Retrospective cohort study.

METHODS

Patients over 20 years of age who had been diagnosed with primary open-angle glaucoma (POAG) at Seoul National University Hospital, Seoul, Korea between 2010 and 2020. This study included POAG patients with a minimum of 5 years of follow-up. We quantitatively measured the baseline β-zone PPA parameters, classified β-zone PPA morphology according to new classification standard we created and analyzed the corresponding GPA progression of the retinal nerve fiber layer (RNFL).

RESULTS

A total of 210 patients with POAG (mean age: 53.8 years) were enrolled in the study. The mean follow-up period was 9.8 years. The average value of the baseline mean deviation in visual field perimetry was -2.48 dB. Longer radial extent and larger angular extent of β-zone PPA were significantly associated with progression on GPA, as was the presence of disk hemorrhage. Among the 4 classified β-zone PPA morphologies (Crescent type 1 & 2, Solar-eclipse type 1 & 2), the Solar-eclipse type 2 group showed the highest progression.
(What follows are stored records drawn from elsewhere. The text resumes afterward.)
(** Calling a function value of the engine. *)
Definition call (c : closure) (args : list V) : outcome :=
  match c with
  | Curried fn => curried fn args
  | Inner fn arg => inner fn arg args
  end.

(** [function curry(fn) { return function curried ... }] *)
Definition curry (fn : target) : completion closure := Normal (Curried fn).

(** A chain of calls [c(args1)(args2)...].  What the target yields is
    taken to be data: calling it is a TypeError. *)
Fixpoint chain (c : closure) (calls : list (list V)) : completion outcome :=
  match calls with
  | [] => Normal (Returned c)
  | args :: rest =>
      match call c args with
      | Invoked r =>
          match rest with
          | [] => Normal (Invoked r)
          | _ :: _ => Throw TypeError
          end
      | Returned c' => chain c' rest
      end
  end.

(** The expression [curry(fn)(args1)(args2)...]. *)
Definition run (fn : target) (calls : list (list V)) : completion outcome :=
  completion_bind (curry fn) (fun c => chain c calls).

(** The pending argument list a function value holds: none for the entry
    point, the captured [arg] for a continuation. *)
Definition pending (c : closure) : list V :=
  match c with
  | Curried _ => []
  | Inner _ arg => arg
  end.

End engine.

Arguments target : clear implicits.
Arguments closure : clear implicits.
Arguments outcome : clear implicits.
End Curry.

(** ** The same engine over a store of arrays

    [curried] and the inner function keep their arguments in arrays: the rest
    parameters [arg] and [nextArg], the array [arg.map] builds and the one
    [slice] builds.  A continuation captures a reference to [arg], and
    [nextArg.shift()] updates an array in place.  Here these arrays live in a
    store, each call allocates its own, and a closure holds a location.  The
    target function receives the elements ([fn(...arg)]), not the arrays. *)

Module CurryStore.

Definition loc := positive.

(** The store: the elements of each array object. *)
Abbreviation store V := (gmap loc (list V)).

Section engine.
Context {V R : Type} `{EqDecision V}.
Variable placeholder : V.
(** What [shift] and an out-of-range index give. *)
Variable undefined : V.

Abbreviation target := (Curry.target V R).
Abbreviation store := (store V).
(** * cortex: predictor loading, class resolution and signature validation

    A shallow embedding of [pkg/workloads/cortex/lib/api/predictor.py].

    Python objects that the code only inspects are kept abstract: a class is
    its attribute dictionary plus the behaviour of its constructor, a method
    is what [bool], [callable] and [inspect.getfullargspec] say about it.
    Exceptions are values of [Exn]; every function of the source is a
    computation in the state-and-exception monad [M], whose state is the
    store of the list objects that the contract tables hold (the source
    reads them through aliases). *)

From Stdlib Require Import String Ascii List Bool Lia Permutation.
From stdpp Require Import base option list strings gmap.

Local Open Scope string_scope.
Local Open Scope list_scope.

(** ** Strings *)

(** The double-quote character, as it occurs inside the f-strings. *)
Definition dq : string := String "034"%char EmptyString.

(** [sep.join(l)] *)
Fixpoint join (sep : string) (l : list string) : string :=
  match l with
  | [] => EmptyString
  | [x] => x
  | x :: rest => x +:+ sep +:+ join sep rest
  end.

(** [s.endswith(suffix)] *)
Definition endswith (s suffix : string) : bool :=
  let n := String.length s in
  let m := String.length suffix in
  if (m <=? n)%nat then String.eqb (substring (n - m) m s) suffix else false.

(** [s.startswith(prefix)] *)
Definition startswith (s pre : string) : bool := String.prefix pre s.

(** [os.path.join(a, b)] on POSIX paths. *)
Definition path_join (a b : string) : string :=
  if startswith b "/" then b
  else if String.eqb a EmptyString then b
  else if endswith a "/" then a +:+ b
  else a +:+ "/" +:+ b.

(** [x in l] for a list of strings. *)
Definition mem (x : string) (l : list string) : bool :=
  existsb (String.eqb x) l.

(** [sub] occurs in [s]. *)
Definition contains (s sub : string) : Prop :=
  exists pre post, s = pre +:+ sub +:+ post.

(** ** Exceptions *)

Inductive Exn : Type :=
| UserException (errors : list string)
| UserRuntimeException (errors : list string)
| NameError (name : string)
| UnboundLocalError (name : string)
| AttributeError (attr : string)
| KeyError (key : string)
| TypeError (msg : string)
| IndexError (msg : string)
| OtherException (msg : string)
| ReadonlyAttribute
| SystemExit (code : string)
| KeyboardInterrupt.
(** X8. How often one call of [triggerHaptic] calls [navigator.vibrate],
    on any device and for any argument: the first revision at most once;
    the second at most three times, and at most once away from iOS. On
    iOS without Capacitor, when [navigator.vibrate] keeps answering
    [false], the second revision does call it three times: twice with
    the selected array and once with [[100]]. *)
Theorem vibrate_call_bounds
  (env : HapticEnv.Platform) (pattern : float + list float) :
  (vibrateCalls (Js.trace (Haptic1.triggerHaptic env pattern)) <= 1)%nat /\
  (vibrateCalls (Js.trace (Haptic2.triggerHaptic env pattern)) <= 3)%nat /\
  (HapticEnv.isIOS env = false ->
   (vibrateCalls (Js.trace (Haptic2.triggerHaptic env pattern)) <= 1)%nat) /\
  (HapticEnv.isIOS env = true ->
   HapticEnv.isCapacitor env = false ->
   HapticEnv.isVibrationAPISupported env = true ->
   (forall i arr, HapticEnv.vibrate env i arr = Some false) ->
   List.filter isVibrate (Js.trace (Haptic2.triggerHaptic env pattern)) =
     [Js.NavigatorVibrate (fst (Haptic2.decode pattern));
      Js.NavigatorVibrate (fst (Haptic2.decode pattern));
      Js.NavigatorVibrate [100]%float]).
Proof.
  unfold Haptic1.triggerHaptic, Haptic2.triggerHaptic.
  destruct (Haptic1.decode pattern) as [arr1 n1].
  destruct (Haptic2.decode pattern) as [arr2 n2]. cbn [fst].
  destruct (capacitorBranch_no_vibrate env arr1 n1) as [Hc1 _].
  destruct (capacitorBranch_no_vibrate env arr2 n2) as [_ Hc2].
  split; [| split; [| split]].
  - destruct (Haptic1.capacitorBranch env arr1 n1) as [tr [e | [|]]];
      cbn [Js.trace fst] in Hc1; cbn -[vibrateCalls];
      [lia | | rewrite app_nil_r; lia].
    unfold Haptic1.vibrationBranch, HapticEnv.navigatorVibrate.
    destruct (HapticEnv.isVibrationAPISupported env);
      [destruct (HapticEnv.vibrate env 0%nat arr1) as [b |] |];
      destruct (HapticEnv.isIOS env && negb (HapticEnv.isCapacitor env));
      cbn -[vibrateCalls]; rewrite vibrateCalls_app, Hc1; cbn; lia.
  - destruct (Haptic2.capacitorBranch env arr2 n2) as [tr [e | [|]]];
      cbn [Js.trace fst] in Hc2; cbn -[vibrateCalls];
      [lia | | rewrite app_nil_r; lia].
    unfold Haptic2.vibrationBranch, Haptic2.iosBranch,
      HapticEnv.navigatorVibrate.
    destruct (HapticEnv.isVibrationAPISupported env);
      [destruct (HapticEnv.vibrate env 0%nat arr2) as [[|] |];
       destruct (HapticEnv.vibrate env 1%nat arr2) as [[|] |];
       destruct (HapticEnv.vibrate env 2%nat [100]%float) as [[|] |] |];
      destruct (HapticEnv.isIOS env); destruct (HapticEnv.isCapacitor env);
      cbn -[vibrateCalls]; rewrite vibrateCalls_app, Hc2; cbn; lia.
  - intros Hios.
    destruct (Haptic2.capacitorBranch env arr2 n2) as [tr [e | [|]]];
      cbn [Js.trace fst] in Hc2; cbn -[vibrateCalls];
      [lia | | rewrite app_nil_r; lia].
    unfold Haptic2.vibrationBranch, Haptic2.iosBranch,
      HapticEnv.navigatorVibrate.
    rewrite Hios.
    destruct (HapticEnv.isVibrationAPISupported env);
      [destruct (HapticEnv.vibrate env 0%nat arr2) as [[|] |] |];
      cbn -[vibrateCalls]; rewrite vibrateCalls_app, Hc2; cbn; lia.
  - intros Hios Hcap Hvib Hfalse.
    unfold Haptic2.capacitorBranch, Haptic2.vibrationBranch, Haptic2.iosBranch,
      HapticEnv.navigatorVibrate.
    rewrite Hios, Hcap, Hvib, !Hfalse. reflexivity.
Qed.

(** ** The useWebSocket hook: every run, no url, and the cleanup *)

Section HookRuns.
Import UseWebSocket.

Variable url : option string.

Lemma truthy_Some (u : option string) :
  JsString.truthy u = true -> u = Some (default "" u).
Proof. destruct u as [s |]; [reflexivity | discriminate]. Qed.

Lemma delay_in_table (a : nat) :
  (a < 5)%nat -> baseReconnectDelay * 2 ^ Z.of_nat a ∈ backoffDelays.
Proof.
  intros Ha. unfold backoffDelays.
  destruct a as [| [| [| [| [| a]]]]]; [| | | | | lia]; cbn; set_solver.
Qed.

Lemma step_hookInv (h : Hook) (e : Event) :
  hookInv url h ->
  hookInv url (step url h e) /\
  (length (scheduled (step url h e)) <=
   length (scheduled h) + (if isSocketCloses e then 1 else 0))%nat.
Proof.
  intros (Ha & Hs & Ho). unfold hookInv.
  destruct e as [ok | | parsed | |]; cbn [step isSocketCloses].
  - unfold connect.
    destruct (JsString.truthy url) eqn:Hu; cbn [negb];
      [| repeat split; [assumption .. | lia]].
    destruct ok; cbn; repeat split; try assumption; try lia.
    apply Forall_app. split; [assumption |].
    apply Forall_singleton. by apply truthy_Some.
  - cbn. repeat split; try assumption; lia.
  - destruct parsed; cbn; repeat split; try assumption; lia.
  - cbn. repeat split; try assumption; lia.
  - unfold onclose, maxReconnectAttempts.
    destruct (Nat.ltb_spec (reconnectAttemptsRef h) 5) as [Hlt | Hge];
      destruct (JsString.truthy url); cbn [andb].
    + cbn. repeat split; [lia | | assumption | rewrite length_app; cbn; lia].
      apply Forall_app. split; [assumption |].
      apply Forall_singleton. by apply delay_in_table.
    + destruct (5 <=? reconnectAttemptsRef h)%nat; cbn;
        repeat split; try assumption; lia.
    + destruct (5 <=? reconnectAttemptsRef h)%nat; cbn;
        repeat split; try assumption; lia.
    + destruct (5 <=? reconnectAttemptsRef h)%nat; cbn;
        repeat split; try assumption; lia.
Qed.

Lemma run_hookInv (events : list Event) : forall h,
  hookInv url h ->
  hookInv url (run url h events) /\
  (length (scheduled (run url h events)) <=
   length (scheduled h) + length (List.filter isSocketCloses events))%nat.
Proof.
  induction events as [| e events IH]; intros h Hinv.
  - cbn. split; [exact Hinv | lia].
  - destruct (step_hookInv h e Hinv) as [Hinv' Hlen].
    destruct (IH (step url h e) Hinv') as [Hinv'' Hlen'].
    unfold run in *. cbn [fold_left List.filter].
    split; [exact Hinv'' |].
    destruct (isSocketCloses e); cbn [length]; lia.
Qed.

End HookRuns.

(** X9. Whatever happens to the hook, in any order and however often
    the connection is established and lost again: the retry counter
    never exceeds 5, every timer it sets has one of the delays 1000,
    2000, 4000, 8000, 16000 ms, it sets at most one timer per closure of
    a socket, and every socket it opens goes to the [url] it was given. *)
Theorem backoff_bounded_on_every_run
  (url : option string) (events : list UseWebSocket.Event) :
  let h := UseWebSocket.run url UseWebSocket.initial events in
  (UseWebSocket.reconnectAttemptsRef h <= 5)%nat /\
  Forall (fun d => d ∈ backoffDelays) (UseWebSocket.scheduled h) /\
  Forall (fun target => url = Some target) (UseWebSocket.opened h) /\
  (length (UseWebSocket.scheduled h) <=
   length (List.filter isSocketCloses events))%nat.
Proof.
  intros h.
  destruct (run_hookInv url events UseWebSocket.initial)
    as [(Ha & Hs & Ho) Hlen].
  { repeat split; cbn; [lia | constructor | constructor]. }
  cbn in Hlen. auto.
Qed.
A Kaplan-Meier survival analysis demonstrated significant differences among the 4 types.

CONCLUSIONS

The larger the radial and angular extents of β-zone PPA, the more progression that was shown on OCT GPA. Furthermore, significant differences in progression were noted based on the morphological type of β-zone PPA. Our findings indicate that baseline β-zone PPA parameters and morphology are valuable predictors of future glaucoma progression.